BRUSSELS (ACN News): The plight of Christians in Iraq was highlighted in a meeting of two leading bishops from the country and Council of Europe president Hermann Van Rompuy.
In their meeting with Mr Van Rompuy on September 13, Arch-bishops Bashar Warda of Erbil and Amil Nona of Mosul said there was no religious freedom in Iraq.
The two Chaldean-rite bishops stressed the need for Christians to receive help to build schools, saying that with Muslims making up 90 per cent of places available, Church-run education schemes benefitted the whole of society.
“Education would help to develop a new culture as well as freedom of religion, opening up new perspectives for young people,” Archbishop Warda said.
The half-hour meeting in Brussels took place in the framework of visits organised by the international Catholic charity Aid to the Church in Need (ACN), which supports persecuted and other suffering Christians.
During the discussions, Mr Rom-puy asked about living conditions in Iraq, women’s rights and how Europe could help.
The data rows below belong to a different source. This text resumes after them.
Lemma min_loop_run (items : list T) :
  forall (minitem : T) (w : interp T),
    min_loop minitem items w = Returned (fold_left keep_min items minitem, w).
Proof.
  induction items as [| item items IH]; intros minitem w.
  - reflexivity.
  - cbn [min_loop fold_left]. unfold bind, py_lt, lift.
    cbn [op_lt number_operand]. apply IH.
Qed.

Lemma py_min_run (x y : T) (items : list T) (w : interp T) :
  py_min (x :: y :: items) w = Returned (fold_left keep_min (y :: items) x, w).
Proof. unfold py_min. apply min_loop_run. Qed.

Lemma apply_force_run (a b c e : T) (w : interp T) :
  apply_force a b c e w
  = Returned (keep_min (keep_min a b) (num_mul e c), w).
Proof.
  unfold apply_force, apply_force_body, bind, py_mul, lift.
  cbn [op_mul number_operand]. rewrite py_min_run. reflexivity.
Qed.

(** The failures the runtime does have are out of the program's reach:
    [min] raises on fewer than two numbers, and reading a name raises while
    the name is unbound. *)
Lemma py_min_raises_below_two_items (x : T) (w : interp T) :
  py_min [] w = Raised TypeError /\ py_min [x] w = Raised TypeError.
Proof. split; reflexivity. Qed.

Lemma load_raises_when_unbound (name : string) :
  load name (fresh T) = Raised NameError.
Proof. reflexivity. Qed.

(** One turn of the loop keeps one of its two arguments. *)
Lemma keep_min_cases (x y : T) : keep_min x y = x \/ keep_min x y = y.
Proof. unfold keep_min. destruct (num_lt y x); auto. Qed.

End Clamp.

(** ** On the real numbers *)

(** On the reals the loop of [min] computes the mathematical minimum. *)
Lemma keep_min_Rmin (x y : R) : keep_min x y = Rmin x y.
Proof.
  unfold keep_min, Rmin. cbn [num_lt R_number].
  destruct (Rlt_dec y x) as [Hlt | Hge], (Rle_dec x y) as [Hle | Hgt];
    try reflexivity; lra.
Qed.

(** A call on reals, run: the state is untouched and the value is written
    with [Rmin]. *)
Ltac run_on_reals :=
  rewrite apply_force_run, !keep_min_Rmin; cbn [num_mul R_number].

Section Reals.

Local Open Scope R_scope.

(** C1. For every four reals a (desired_force), b (safe_limit),
    c (actuator_force) and e (efficiency), [apply_force] returns exactly
    min(a, b, e*c): the product first, then the minimum of the three. *)
Theorem apply_force_is_min3 :
  forall (a b c e : R) (w : interp R),
    apply_force a b c e w = Returned (Rmin (Rmin a b) (e * c), w).
Proof.
  intros a b c e w. run_on_reals. reflexivity.
Qed.

(** C2. For every four real inputs the value returned is at most each of
    desired_force, safe_limit and efficiency*actuator_force; nothing more is
    promised: the value returned can be negative. *)
Theorem apply_force_le_candidates :
  (forall (a b c e : R) (w : interp R),
      exists r, apply_force a b c e w = Returned (r, w)
                /\ r <= a /\ r <= b /\ r <= e * c)
  /\ (forall w : interp R,
         exists a b c e r, apply_force a b c e w = Returned (r, w) /\ r < 0).
Proof.
  split.
  - intros a b c e w. exists (Rmin (Rmin a b) (e * c)).
    split; [run_on_reals; reflexivity |].
    pose proof (Rmin_l (Rmin a b) (e * c)).
    pose proof (Rmin_r (Rmin a b) (e * c)).
    pose proof (Rmin_l a b). pose proof (Rmin_r a b).
    repeat split; lra.
  - intros w. exists (-1), 3, 5, (8 / 10), (-1).
    split; [| lra].
    run_on_reals.
    replace (Rmin (Rmin (-1) 3) (8 / 10 * 5)) with (-1); [reflexivity |].
    unfold Rmin. repeat destruct Rle_dec; lra.
Qed.

(** C3. [apply_force] is non-decreasing in its first argument: with
    safe_limit b, actuator_force c and efficiency e fixed, a1 <= a2 gives
    apply_force(a1,b,c,e) <= apply_force(a2,b,c,e). *)
Theorem apply_force_monotone :
  forall (a1 a2 b c e : R) (w : interp R),
    a1 <= a2 ->
    exists r1 r2,
      apply_force a1 b c e w = Returned (r1, w)
      /\ apply_force a2 b c e w = Returned (r2, w)
      /\ r1 <= r2.
Proof.
  intros a1 a2 b c e w Hle.
  exists (Rmin (Rmin a1 b) (e * c)), (Rmin (Rmin a2 b) (e * c)).
  split; [run_on_reals; reflexivity |].
  split; [run_on_reals; reflexivity |].
  apply Rle_min_compat_r, Rle_min_compat_r, Hle.
Qed.

Lemma apply_force_monotone_witness :
  1 <= 2
  /\ exists r1 r2,
      apply_force 1 3 5 (8 / 10) (fresh R) = Returned (r1, fresh R)
      /\ apply_force 2 3 5 (8 / 10) (fresh R) = Returned (r2, fresh R)
      /\ r1 <= r2.
Proof.
  split; [lra |].
  apply (apply_force_monotone 1 2 3 5 (8 / 10) (fresh R)). lra.
Defined.

(** C4. With efficiency 0 the call returns min(a, b, 0), whatever the
    actuator force: the effective force is zero. *)
Theorem apply_force_zero_efficiency :
  forall (a b c : R) (w : interp R),
    apply_force a b c 0 w = Returned (Rmin (Rmin a b) 0, w).
Proof.
  intros a b c w. run_on_reals. rewrite Rmult_0_l. reflexivity.
Qed.

(** C10. The value returned is always one of the three candidates,
    desired_force, safe_limit or efficiency*actuator_force, never a fresh
    value; so clamping it again changes nothing:
    apply_force(apply_force(a,b,c,e), b, c, e) = apply_force(a,b,c,e). *)
Theorem apply_force_selects_fixed_point :
  forall (a b c e : R) (w : interp R),
    exists r,
      apply_force a b c e w = Returned (r, w)
      /\ (r = a \/ r = b \/ r = e * c)
      /\ apply_force r b c e w = Returned (r, w).
Proof.
  intros a b c e w. exists (Rmin (Rmin a b) (e * c)).
  split; [run_on_reals; reflexivity |].
  split.
  - unfold Rmin. repeat destruct Rle_dec; auto.
  - run_on_reals.
    rewrite (Rmin_left (Rmin (Rmin a b) (e * c)) b).
    + rewrite (Rmin_left _ (e * c)) by apply Rmin_r. reflexivity.
    + eapply Rle_trans; [apply Rmin_l | apply Rmin_r].
Qed.

End Reals.

(** ** The calls of the specification's scenarios

    The literals of the program are binary64 floats; each scenario is run on
    them as the interpreter does, and on the reals they stand for. *)

Section Scenarios.

Local Open Scope R_scope.

(** The three comparisons of a scenario on reals, settled by arithmetic. *)
Ltac settle_Rmin := unfold Rmin; repeat destruct Rle_dec; lra.

(** C5. On desired_force=2.0, safe_limit=3.0, actuator_force=5.0,
    efficiency=0.8 the effective force is 0.8*5.0 = 4.0, [apply_force]
    returns min(2.0, 3.0, 4.0) = 2.0, and the program writes exactly one
    line to standard output: Final output force: 2.0 N *)
Theorem demo_returns_and_prints :
  (forall w : interp float,
      apply_force 2.0%float 3.0%float 5.0%float 0.8%float w
      = Returned (2.0%float, w))
  /\ num_mul 0.8%float 5.0%float = 4.0%float
  /\ (forall w : interp R, apply_force 2 3 5 (8 / 10) w = Returned (2, w))
  /\ main (fresh float)
     = Returned (tt, {| globals := [("force", 2.0%float)];
                        stdout := "Final output force: 2.0 N" ++ newline |})
  /\ line_count ("Final output force: 2.0 N" ++ newline) = 1%nat.
Proof.
  split; [| split; [| split; [| split]]].
  - intros w. rewrite apply_force_run. reflexivity.
  - reflexivity.
  - intros w. run_on_reals.
    replace (Rmin (Rmin 2 3) (8 / 10 * 5)) with 2; [reflexivity | settle_Rmin].
  - unfold main, bind. rewrite apply_force_run. vm_compute. reflexivity.
  - reflexivity.
Qed.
Both bishops have given bold witness to the suffering of Christians and others in Iraq.
Christians and Church buildings in Archbishop Nona’s Mosul archdiocese have come under repeated attack and his predecessor Archbishop Boulos Faraj Rahho died in captivity in March 2008.
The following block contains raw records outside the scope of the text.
(** * unlibmd: retrieval and extraction of UN Digital Library records

    A shallow embedding of [src/unlibmd.py].  Python values are modelled by
    the inductive [PyVal], dictionaries by insertion-ordered association
    lists, exceptions by the [outcome] type, and the network, the clock and
    the credential file by an explicit [World] threaded through the
    fetchers. *)

From Stdlib Require Import String Ascii List ZArith Lia Bool DecimalString.
Import ListNotations.
Open Scope string_scope.
Open Scope Z_scope.

Set Implicit Arguments.
Set Warnings "-register-all".

(** ** Python strings

    A [string] stands for a Python [str] whose code points are below 256. *)

Module PyStr.

(** [str.isspace] on one code point below 256: TAB..CR, FS..US, the blank,
    NEL (133) and the no-break space (160). *)
Definition isspace (c : ascii) : bool :=
  let n := nat_of_ascii c in
  ((9 <=? n) && (n <=? 13) || (28 <=? n) && (n <=? 32)
   || (n =? 133) || (n =? 160))%nat.

Fixpoint lstrip (s : string) : string :=
  match s with
  | String c s' => if isspace c then lstrip s' else s
  | EmptyString => EmptyString
  end.

Fixpoint rstrip (s : string) : string :=
  match s with
  | String c s' =>
      match rstrip s' with
      | EmptyString => if isspace c then EmptyString else String c EmptyString
      | r => String c r
      end
  | EmptyString => EmptyString
  end.

(** [s.strip()] *)
Definition strip (s : string) : string := rstrip (lstrip s).

(** [s.startswith(p)] *)
Definition startswith (s p : string) : bool := String.prefix p s.

(** Scan of [str.replace] for a non-empty pattern: [skip] counts the
    characters of the occurrence found last that are still to be dropped. *)
Fixpoint replace_scan (old new : string) (skip : nat) (s : string) : string :=
  match s with
  | EmptyString => EmptyString
  | String c s' =>
      match skip with
      | S k => replace_scan old new k s'
      | O =>
          if String.prefix old s
          then new ++ replace_scan old new (String.length old - 1) s'
          else String c (replace_scan old new 0 s')
      end
  end.

(** With an empty pattern Python puts [new] around every character. *)
Fixpoint intersperse (new s : string) : string :=
  match s with
  | EmptyString => new
  | String c s' => new ++ String c (intersperse new s')
  end.

(** [s.replace(old, new)]: every occurrence, left to right, not
    overlapping. *)
Definition replace (s old new : string) : string :=
  match old with
  | EmptyString => intersperse new s
  | _ => replace_scan old new 0 s
  end.

(** [sub in s] on two strings. *)
Fixpoint contains (s sub : string) : bool :=
  String.prefix sub s ||
  match s with
  | String _ s' => contains s' sub
  | EmptyString => false
  end.

(** [str(n)] and [f"{n}"] on an integer. *)
Definition of_int (n : Z) : string := NilZero.string_of_int (Z.to_int n).

Definition isdigit (c : ascii) : bool :=
  let n := nat_of_ascii c in ((48 <=? n) && (n <=? 57))%nat.

Definition digit (c : ascii) : Z := Z.of_nat (nat_of_ascii c) - 48.

(** Digits of a decimal literal; a single underscore may separate two
    digits.  [prev] tells whether the previous character was a digit. *)
Fixpoint digits (acc : Z) (prev : bool) (s : string) : option Z :=
  match s with
  | EmptyString => if prev then Some acc else None
  | String c s' =>
      if isdigit c then digits (10 * acc + digit c) true s'
      else if (Ascii.eqb c "_" && prev)%bool then
             match s' with
             | String d _ => if isdigit d then digits acc false s' else None
             | EmptyString => None
             end
           else None
  end.

(** [int(s)] on a string, base ten: blanks around, one optional sign.
    [None] stands for [ValueError]. *)
Definition to_int (s : string) : option Z :=
  match strip s with
  | String "-" r => option_map Z.opp (digits 0 false r)
  | String "+" r => digits 0 false r
  | r => digits 0 false r
  end.

End PyStr.


(** ** Python values, exceptions and dictionaries *)

(** A dictionary key: a string, or [None] (an attribute that is missing). *)
Definition key := option string.

Inductive PyVal : Type :=
| PNone
| PInt (n : Z)
| PStr (s : string)
| PList (items : list PyVal)
| PDict (entries : list (key * PyVal)).
(* ===================================================================== *)
(** ** Discovery parsers *)
(* ===================================================================== *)

(** The line feed, [result.split('\n')]. *)
Definition LF : str := [10%N].

(** The node-start marker of the chip-tool discovery output. *)
Definition marker : str := lit "Discovered commissionable/commissioner node:".

(** The loop state of [parseDiscoveryResult]: the array [devices] and the
    variable [currentDevice] ([None] is null). *)
Record scanState : Type := mkScan {
  devices : list obj;
  currentDevice : option obj
}.

Definition scanStart : scanState := mkScan [] None.

(** [if (currentDevice) { devices.push(currentDevice); }] *)
Definition pushCurrent (st : scanState) : list obj :=
  match currentDevice st with
  | Some d => devices st ++ [d]
  | None => devices st
  end.

(** A marker line: the open record is pushed and [currentDevice] becomes
    the fresh object literal [fresh]. *)
Definition openDevice (fresh : obj) (st : scanState) : scanState :=
  mkScan (pushCurrent st) (Some fresh).

(** The loop state is in order for [good]: the records pushed and the
    open record are good. *)
Definition scanOk (good : obj -> Prop) (st : scanState) : Prop :=
  Forall good (devices st) /\
  forall d, currentDevice st = Some d -> good d.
Speaking in March in London at the launch of ACN’s “Persecuted and Forgotten?” report on oppressed Christians, Archbishop Warda declared that since 2003 up to 500 Christians had been killed for specifically religious or political reasons.
He said that over the same period 66 churches had been attacked and 4000 Iraqi Christian families had fled to his diocese of Erbil in Kurdish northern Iraq to escape violence and intimidation.
During the meeting with Mr Van Rompuy, the bishops highlighted human rights concerns stemming from Article 3 of Iraq’s constitution which enshrined the supremacy of Islamic Shari’a law.
“Article Three of Iraq’s constitution grants primacy to Islamic Shari’a law – no legislation is permitted to violate the Shari’a,” Archbishop Warda said.
During the ACN schedule of meetings bishops also met Members of the European Parliament (MEPs), European Union Commission officials and former President of the European Parliament present chairman of the Konrad Adenauer Foundation Hans-Gert Pöttering.
The meetings demonstrated the EU’s growing concern about Christ-ians in the Middle East.